I've also set it up so that we can automatically generate either edge-casey seed data, for finding bugs, and/or pretty seed data for eg user testing.

seancorfield17:07:23

Have you considered the backport of clojure.spec (for 1.8)?

eggsyntax17:07:45

Considered doing one? Or did someone already do so?

eggsyntax18:07:26

Oh, I see, tonsky did one. Cool, I missed that announcement.

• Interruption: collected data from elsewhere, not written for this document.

(** An expiry of a timer nobody holds: it runs once more, or no more. *)
Lemma expire_lets_go drv cap x s h :
  (forall n, drv n = 0 \/ drv n = EINPROGRESS) -> tinv s -> sipa_rm_it_handles s !! x = Some h -> initied h = true ->
  resource_requested h = false ->
  exists s1 h1, expire drv cap x s = Ok s1 /\ tinv s1 /\ sipa_rm_it_handles s1 !! x = Some h1 /\ initied h1 = true /\
    resource_requested h1 = false /\ reschedule_work h1 = false /\ (reschedule_work h = false -> ~ queued s1 x).
Proof.
  intros Hdrv Hi E Hin Hr. destruct (expire_inv drv cap (fun n => n) Hdrv x s Hi) as (s1 & Ex & Hi1 & Hq). pose proof (ti_handle _ Hi x h E) as Hok.
  unfold handle_ok in Hok. rewrite Hin in Hok. destruct Hok as [S1 S2 S3 S4 S5].
  destruct (decide (x ∈ (delayed s).*1)) as [Hd|Hd].
  - destruct (Hq Hd) as (h' & E' & _ & E1 & Hq1). simplify_eq. exists s1, (expired h). split_and!; try done.
    1-3: unfold expired; by destruct (reschedule_work h) eqn:?. rewrite Hq1. congruence.
  - exists s, h. assert (reschedule_work h = false) as Ha.
    { destruct (reschedule_work h); [|done]. destruct Hd. apply S4. by apply S3. }
    split_and!; try done. unfold expire. by rewrite bool_decide_false.
Qed.

#[global] Instance queued_dec s x : Decision (queued s x).
Proof. unfold queued. apply _. Defined.

Section promises.
Context (drv : nat -> Z) (cap : nat) (msecs_to_jiffies : Z -> Z) (Hdrv : forall n, drv n = 0 \/ drv n = EINPROGRESS).
Context (os : list timer_op) (Hos : well_used_run drv cap msecs_to_jiffies os (idle_timers booted) = true).

(** a timer holds its resource exactly once, and exactly while it should.
    After any run of the timers' and the manager's operations in which every
    client lets go only of what it asked for, each timer that is set up has
    one request of its resource outstanding with the manager when its client
    holds it or its timer runs, and none otherwise: the resource is never
    given back under a client, never asked for twice, never leaked. *)
Theorem timer_holds_once :
  exists s, run_timers drv cap msecs_to_jiffies os (idle_timers booted) = Ok s /\
    forall x h, sipa_rm_it_handles s !! x = Some h -> initied h = true ->
      outstanding x (asked s) = if resource_requested h || bool_decide (queued s x) then 1 else 0.
Proof.
  destruct (timers_inv drv cap msecs_to_jiffies Hdrv os _ idle_inv Hos) as (s & E & Hi). exists s. split; [done|]. intros x h Eh Hin.
  pose proof (ti_handle _ Hi x h Eh) as Hok. unfold handle_ok in Hok. rewrite Hin in Hok. destruct Hok as [S1 S2 S3 S4 S5].
  rewrite S5, S2. assert (work_in_progress h = bool_decide (queued s x)) as ->.
  { destruct (bool_decide_reflect (queued s x)) as [Hq|Hq]; [by apply S4|]. destruct (work_in_progress h) eqn:Hw; [|done]. destruct Hq. by apply S4. }
  by destruct (resource_requested h), (bool_decide _).
Qed.

(** what is let go is given back. After such a run, when the client of a
    timer has let go, two expiries of the timer at most (the second if the
    client came back in between) end with the resource given back to the
    manager and the timer stopped. *)
Theorem timer_gives_back x :
  exists s, run_timers drv cap msecs_to_jiffies os (idle_timers booted) = Ok s /\
    forall h, sipa_rm_it_handles s !! x = Some h -> initied h = true -> resource_requested h = false ->
      exists s2, run_timers drv cap msecs_to_jiffies [TExpire x; TExpire x] s = Ok s2 /\
        outstanding x (asked s2) = 0 /\ ~ queued s2 x.
Proof.
  destruct (timers_inv drv cap msecs_to_jiffies Hdrv os _ idle_inv Hos) as (s & E & Hi). exists s. split; [done|]. intros h Eh Hin Hr.
  destruct (expire_lets_go drv cap x s h Hdrv Hi Eh Hin Hr) as (s1 & h1 & X1 & Hi1 & E1 & In1 & R1 & A1 & _).
  destruct (expire_lets_go drv cap x s1 h1 Hdrv Hi1 E1 In1 R1) as (s2 & h2 & X2 & Hi2 & E2 & In2 & R2 & _ & Q2).
  exists s2. cbn [run_timers run_timer_op]. rewrite X1. cbn. rewrite X2. specialize (Q2 A1). split_and!; try done.
  pose proof (ti_handle _ Hi2 x h2 E2) as Hok. unfold handle_ok in Hok. rewrite In2 in Hok. destruct Hok as [S1 S2 S3 S4 S5].
  rewrite S5, S2, R2. destruct (work_in_progress h2) eqn:Hw; [destruct Q2; by apply S4|done].
Qed.
End promises.

(** ** Runs *)

Definition ms (n : Z) : Z := n / 10.
Definition setting : list timer_op := (map TManager [make 0; make 5; OAdd 5 0] ++ [TInit 5 1000; TRequest 5])%nat.
(** Held, let go, taken again before the timer ends, let go again. *)
Definition held_again : list timer_op := (setting ++ [TRelease 5; TRequest 5; TExpire 5; TManager (ONotify EVT_GRANTED 0)])%nat.
Definition let_go : list timer_op := (setting ++ [TRelease 5; TRequest 5; TRelease 5])%nat.

Lemma timer_holds_once_witness :
  exists s, run_timers later 8 ms held_again (idle_timers booted) = Ok s /\
    forall x h, sipa_rm_it_handles s !! x = Some h -> initied h = true ->
      outstanding x (asked s) = if resource_requested h || bool_decide (queued s x) then 1 else 0.
Proof. apply (timer_holds_once later 8 ms (fun _ => or_intror eq_refl)). vm_compute. reflexivity. Defined.
Lemma timer_gives_back_witness :
  exists s, run_timers later 8 ms let_go (idle_timers booted) = Ok s /\
    forall h, sipa_rm_it_handles s !! 5%nat = Some h -> initied h = true -> resource_requested h = false ->
      exists s2, run_timers later 8 ms [TExpire 5; TExpire 5] s = Ok s2 /\ outstanding 5 (asked s2) = 0 /\ ~ queued s2 5.
Proof. apply (timer_gives_back later 8 ms (fun _ => or_intror eq_refl) let_go). vm_compute. reflexivity. Defined.

(** What a timer that is taken down while it holds its resource leaves
    behind, and what letting go twice does. *)
Theorem destroyed_timer_leaks :
  match run_timers later 8 ms (setting ++ [TRelease 5; TDestroy 5; TExpire 5])%nat (idle_timers booted) with
  | Ok s => outstanding 5 (asked s) = 1 /\ delayed s = [] /\ state <$> resource_table (manager s) !! 5%nat = Some REQUEST_IN_PROGRESS
  | _ => False
  end.
Proof. vm_compute. split_and!; reflexivity. Qed.
Theorem double_release_gives_back_twice :
  match run_timers later 8 ms (setting ++ [TRelease 5; TExpire 5; TRelease 5; TExpire 5])%nat (idle_timers booted) with
  | Ok s => outstanding 5 (asked s) = -1
  | _ => False
  end.
Proof. vm_compute. reflexivity. Qed.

Jarrod Taylor (Clojure team)18:07:02

Is there a more concise way to accomplish this

(vec (for [row (range 5)] 
       (vec (for [col (range 3)] 
              {:address (str "R" row "-C" col) :other "asd"}))))
without having to wrap the for’s in vec?

jr18:07:25

You can use mapv for accumulating a vector

jr18:07:38

(mapv (fn [row] (mapv (fn [col] {:address (str "R" row "-" "C" col)}) (range 3))) (range 5))

peeja18:07:28

Is there a commonly used way to document function arguments other than just describing them in a docstring? Has anyone built a good structured documentation system for arguments?

peeja18:07:57

I thought I might be able to piggyback on clojure.spec, but it looks a little hairy

peeja18:07:59

I'm basically trying to display nicer documentation (in a web page) than I can with a single docstring (unless i parse that string and expect some kind of standard syntax to document arguments)

seancorfield19:07:28

Depending on what exactly you’re aiming for, you could use arglist metadata to provide more detail on your arguments…?

jstokes19:07:44

something that caught me off guard (yay floating points)… (range 0 10 1) returns a seq of 10 elements, but (range 0 1 0.1) returns a seq of 11 elements

seancorfield19:07:24

@peeja: I don’t think it’s exactly good practice but CongoMongo uses :arglists metadata extensively, e.g., https://github.com/aboekhoff/congomongo/blob/master/src/somnium/congomongo.clj#L195-L210

seancorfield19:07:52

It tends to throw tooling off tho’ (when the arglists metadata isn’t valid argument lists).

peeja19:07:45

@seancorfield: Yeah, something like that. I'm interested in a much longer docstring for each argument, though. Maybe metadata on the arglist symbols? Feels like that might be the most useful data-wise, but would probably look terrible in source.

thomas19:07:11

Hi, I am getting this error:

clojure.lang.ExceptionInfo: java.lang.Exception: Found lib name 'clojure.algo.generic.math-functions' containing period with prefix '[clojure.math.numeric-tower :as math]'.  lib names inside prefix lists must not contain periods, compiling:(gps_tracker/geo_code.cljc:1:1)
and I have no idea what it means and googling hasn’t really helped either really

thomas19:07:16

here is the code:

thomas19:07:46

any idea what I could be doing wrong? TIA!!!

akiva20:07:24

Guessing here but I don’t think you need to put the dependencies inside a vector container.

thomas20:07:31

@akiva: when I don’t do that I get problems with the :clj reader conditional

jr20:07:31

#?@ will splice the requires into the correct form

thomas20:07:31

thanks @jr I just re-read the answer over in #C064BA6G2…. DOH

akiva20:07:05

Yeah, it should look something like #?@(:clj [(:require [clojure.core :as lang])]) according to http://dev.clojure.org/display/design/Reader+Conditionals.

thomas20:07:13

yes that solved it thank you @akiva and @jr !!!